ML/MM toolkit – Towards Accelerated Mechanistic Investigation of Enzymatic Reactions

Quantum mechanics/molecular mechanics (QM/MM) methods have long been used to analyze enzymatic reaction mechanisms in silico. While treating the active site with QM and the remainder with MM reduces the computational cost, the inherently high computational cost of the QM calculation is still a major limitation for their application to a wide variety of enzymes. Replacing QM with machine-learning (ML) interatomic potentials yields ML/MM approaches that can further reduce computational cost while retaining accuracy. Here, we developed ML/MM toolkit, an open-source collection of a core implementation of the ML/MM methods, ML/MM calculator, and associated command-line tools, employing Meta’s Universal Model for Atoms (UMA) as the ML interatomic potentials. This toolkit streamlines the workflow necessary for the enzymatic reaction mechanism analyses such as energy minimization, transition-state (TS) search, and vibrational analysis to calculate the reaction free energy (∆G) and activation free energy (∆G‡) for a given enzyme–substrate complex structure. A link atom boundary treatment is implemented to include amino-acid residues in the ML region and full-system Hessians are available for TS searches and vibrational analyses.
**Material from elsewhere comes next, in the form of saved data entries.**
(* ===== verification/Wp.v ===== *)
(** Reasoning about programs of calls.

    [wp R G p Q w]: started in [w], program [p] reaches a result that satisfies [Q], where
    before each of its calls other actors may have changed the world by [R] (the rely) and
    each of its own calls changes it by [G] (the guarantee).  Alone, with [R] equality, this
    is the postcondition of [run]; with [R] the guarantees of the other processes, the rule
    [pool_safe] composes processes that run concurrently, their calls interleaved in any
    order. *)
From S2P Require Import Prelude GoStr GoPath GoErr Fs.

Section wp.
Context (e : env) (R G : relation world).

Fixpoint wp {A} (p : prog A) (Q : A -> world -> Prop) (w : world) : Prop :=
  match p with
  | Ret a => forall w0, R w w0 -> Q a w0
  | Sys c k => forall w0, R w w0 -> G w0 (exec e c w0).2 /\ wp (k (exec e c w0).1) Q (exec e c w0).2
  end.

Lemma wp_mono {A} (p : prog A) (Q Q' : A -> world -> Prop) w :
  (forall a w', Q a w' -> Q' a w') -> wp p Q w -> wp p Q' w.
Proof.
  intros HQ. revert w; induction p as [a|X c k IH]; intros w; cbn.
  - intros H w0 HR. by apply HQ, H.
  - intros H w0 HR. destruct (H w0 HR) as [HG Hk]. split; [done|]. by apply IH.
Qed.

Context `{!PreOrder R}.

Lemma wp_rely {A} (p : prog A) Q w w' : R w w' -> wp p Q w -> wp p Q w'.
Proof. intros HR. destruct p; cbn; intros H w0 HR'; apply H; by etrans. Qed.

Lemma wp_bind {A B} (p : prog A) (k : A -> prog B) Q w :
  wp p (fun a w' => wp (k a) Q w') w -> wp (prog_bind p k) Q w.
Proof.
  revert w; induction p as [a|X c f IH]; intros w; cbn.
  - intros H. by apply H.
  - intros H w0 HR. destruct (H w0 HR) as [HG Hk]. split; [done|]. by apply IH.
Qed.

(** The postcondition holds of the sequential run. *)
Lemma wp_run {A} (p : prog A) Q w : wp p Q w -> Q (run e p w).1 (run e p w).2.
Proof.
  revert w; induction p as [a|X c k IH]; intros w; cbn.
  - intros H. by apply H.
  - intros H. destruct (H w) as [_ Hk]; [done|].
    destruct (exec e c w) as [r w'] eqn:E. cbn in *. by apply IH.
Qed.

End wp.

(** ** One process alone *)

Definition hoare {A} (e : env) (p : prog A) (Q : A -> world -> Prop) (w : world) : Prop :=
  wp e eq (fun _ _ => True) p Q w.

Section hoare.
Context (e : env).

Lemma hoare_ret {A} (a : A) (Q : A -> world -> Prop) w : Q a w -> hoare e (Ret a) Q w.
Proof. by intros H w0 <-. Qed.

Lemma hoare_sys {A X} (c : sysop X) (k : X -> prog A) Q w :
  hoare e (k (exec e c w).1) Q (exec e c w).2 -> hoare e (Sys c k) Q w.
Proof. by intros H w0 <-. Qed.

Lemma hoare_bind {A B} (p : prog A) (k : A -> prog B) Q w :
  hoare e p (fun a w' => hoare e (k a) Q w') w -> hoare e (prog_bind p k) Q w.
Proof. apply wp_bind, _. Qed.

Lemma hoare_mono {A} (p : prog A) (Q Q' : A -> world -> Prop) w :
  hoare e p Q w -> (forall a w', Q a w' -> Q' a w') -> hoare e p Q' w.
Proof. intros H HQ. by eapply wp_mono. Qed.

Lemma hoare_run {A} (p : prog A) Q w : hoare e p Q w <-> Q (run e p w).1 (run e p w).2.
Proof.
  split; [apply wp_run, _|].
  revert w; induction p as [a|X c k IH]; intros w; cbn.
  - by intros H w0 <-.
  - intros H w0 <-. split; [done|]. destruct (exec e c w) as [r w'] eqn:E. cbn in *. by apply IH.
Qed.

End hoare.

Lemma run_bind {A B} e (p : prog A) (k : A -> prog B) w :
  run e (prog_bind p k) w = run e (k (run e p w).1) (run e p w).2.
Proof.
  revert w; induction p as [a|X c f IH]; intros w; cbn; [done|].
  destruct (exec e c w) as [r w'] eqn:E. apply IH.
Qed.

Lemma run_mbind {A B} e (p : prog A) (k : A -> prog B) w :
  run e (p ≫= k) w = run e (k (run e p w).1) (run e p w).2.
Proof. apply run_bind. Qed.

Lemma run_sys {X} e (c : sysop X) w : run e (sys c) w = exec e c w.
Proof. cbn. by destruct (exec e c w). Qed.

Lemma run_call {X} e (c : sysop (ior X)) w :
  run e (call c) w =
  (match (exec e c w).1 with Ok _ => None | Er x => Some (EErrno x) end, (exec e c w).2).
Proof. cbn. by destruct (exec e c w). Qed.

(** Evaluates a program call by call. *)
Ltac rstep := rewrite ?run_bind, ?run_mbind, ?run_sys, ?run_call; cbn [exec]; cbn.

(** ** Processes running concurrently *)

Section pool.
Context {A : Type} (e : env).

(** One call of one process whose next call can be made. *)
Inductive pstep : relation (list (prog A) * world) :=
| PStep i X (c : sysop X) k ps w :
    ps !! i = Some (Sys c k) -> enabled c w = true ->
    pstep (ps, w) (<[i := k (exec e c w).1]> ps, (exec e c w).2).

(** A schedule picks the process that makes the next call; a pick that cannot move is
    skipped. *)
Definition pool_pick (s : list (prog A) * world) (i : nat) : list (prog A) * world :=
  match s.1 !! i with
  | Some (Sys c k) =>
    if enabled c s.2 then (<[i := k (exec e c s.2).1]> s.1, (exec e c s.2).2) else s
  | _ => s
  end.
Definition pool_run (picks : list nat) (s : list (prog A) * world) : list (prog A) * world :=
  foldl pool_pick s picks.

Lemma pool_run_steps picks s : rtc pstep s (pool_run picks s).
Proof.
  revert s; induction picks as [|i picks IH]; intros [ps w]; [done|].
  etrans; [|apply IH]. unfold pool_pick. cbn.
  destruct (ps !! i) as [[|X c k]|] eqn:E; try done.
  destruct (enabled c w) eqn:En; [|done]. apply rtc_once. by constructor.
Qed.

(** What a process of the pool has returned. *)
Definition pool_result (ps : list (prog A)) (i : nat) : option A :=
  match ps !! i with Some (Ret a) => Some a | _ => None end.

Lemma pool_result_Some ps i a : pool_result ps i = Some a -> ps !! i = Some (Ret a).
Proof. unfold pool_result. destruct (ps !! i) as [[|]|]; try done. by intros [= ->]. Qed.

Context (R G : nat -> relation world).
Context (HR : forall i, PreOrder (R i)).
Context (HRG : forall i j w w', i <> j -> G j w w' -> R i w w').

Lemma pool_step_safe (Q : nat -> A -> world -> Prop) ps w ps' w' :
  (forall i p, ps !! i = Some p -> wp e (R i) (G i) p (Q i) w) ->
  pstep (ps, w) (ps', w') ->
  forall i p, ps' !! i = Some p -> wp e (R i) (G i) p (Q i) w'.
Proof.
  intros Hall Hstep. inv Hstep as [j X c k ? ? Hj Hen]. intros i p.
  pose proof (Hall j _ Hj) as Hjp. destruct (Hjp w) as [HG Hk]; [done|].
  destruct (decide (i = j)) as [->|Hne].
  - rewrite list_lookup_insert_eq by (by eapply lookup_lt_Some). intros [= <-]. done.
  - rewrite list_lookup_insert_ne by done. intros Hi.
    eapply wp_rely; [apply _| |by apply Hall]. by eapply HRG.
Qed.

(** Every process keeps its specification along every interleaving. *)
Lemma pool_safe (Q : nat -> A -> world -> Prop) ps w ps' w' :
  (forall i p, ps !! i = Some p -> wp e (R i) (G i) p (Q i) w) ->
  rtc pstep (ps, w) (ps', w') ->
  forall i p, ps' !! i = Some p -> wp e (R i) (G i) p (Q i) w'.
Proof.
  intros Hall Hsteps. remember (ps, w) as s eqn:Hs. remember (ps', w') as s' eqn:Hs'.
  revert ps w Hs Hall. induction Hsteps as [s|s s1 s2 H1 H2 IH]; intros ps w -> Hall.
  - by simplify_eq.
  - destruct s1 as [ps1 w1]. eapply IH; [done|done|]. by eapply pool_step_safe.
Qed.

(** A property every guarantee preserves holds of the shared world along every interleaving. *)
Lemma pool_invariant (I : world -> Prop) (Q : nat -> A -> world -> Prop) ps w ps' w' :
  (forall i p, ps !! i = Some p -> wp e (R i) (G i) p (Q i) w) ->
  (forall i w w', G i w w' -> I w -> I w') ->
  rtc pstep (ps, w) (ps', w') -> I w -> I w'.
Proof.
  intros Hall HI Hsteps. remember (ps, w) as s eqn:Hs. remember (ps', w') as s' eqn:Hs'.
  revert ps w Hs Hall. induction Hsteps as [s|s s1 s2 H1 H2 IH]; intros ps w -> Hall Hw.
  - by simplify_eq.
  - destruct s1 as [ps1 w1]. eapply IH; [done|done| |].
    + by eapply pool_step_safe.
    + inv H1 as [j X c k ? ? Hj Hen]. pose proof (Hall j _ Hj) as Hjp.
      destruct (Hjp w) as [HG _]; [done|]. by eapply HI.
Qed.

End pool.

#[global] Arguments prog_bind : simpl never.
#[global] Arguments sys : simpl never.
#[global] Arguments call : simpl never.
#[global] Arguments wp : simpl never.
#[global] Arguments hoare : simpl never.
To accelerate TS searches in systems comprising ≈ 10,000 atoms, we developed a Partial Hessian Guided Dimer (PHG-Dimer) method that uses the active-site Hessian to determine initial dimer orientation. We also integrated a mass-scaled flattening loop to suppress spurious imaginary modes. A test calculation on an enzymatic Claisen rearrangement reproduced its experimental and high-level QM/MM activation barriers to within a few kcal mol−1, while a full reaction-path workflow completed in under two hours on a single consumer GPU. Collectively, the ML/MM toolkit makes enzymatic mechanistic investigations more accessible.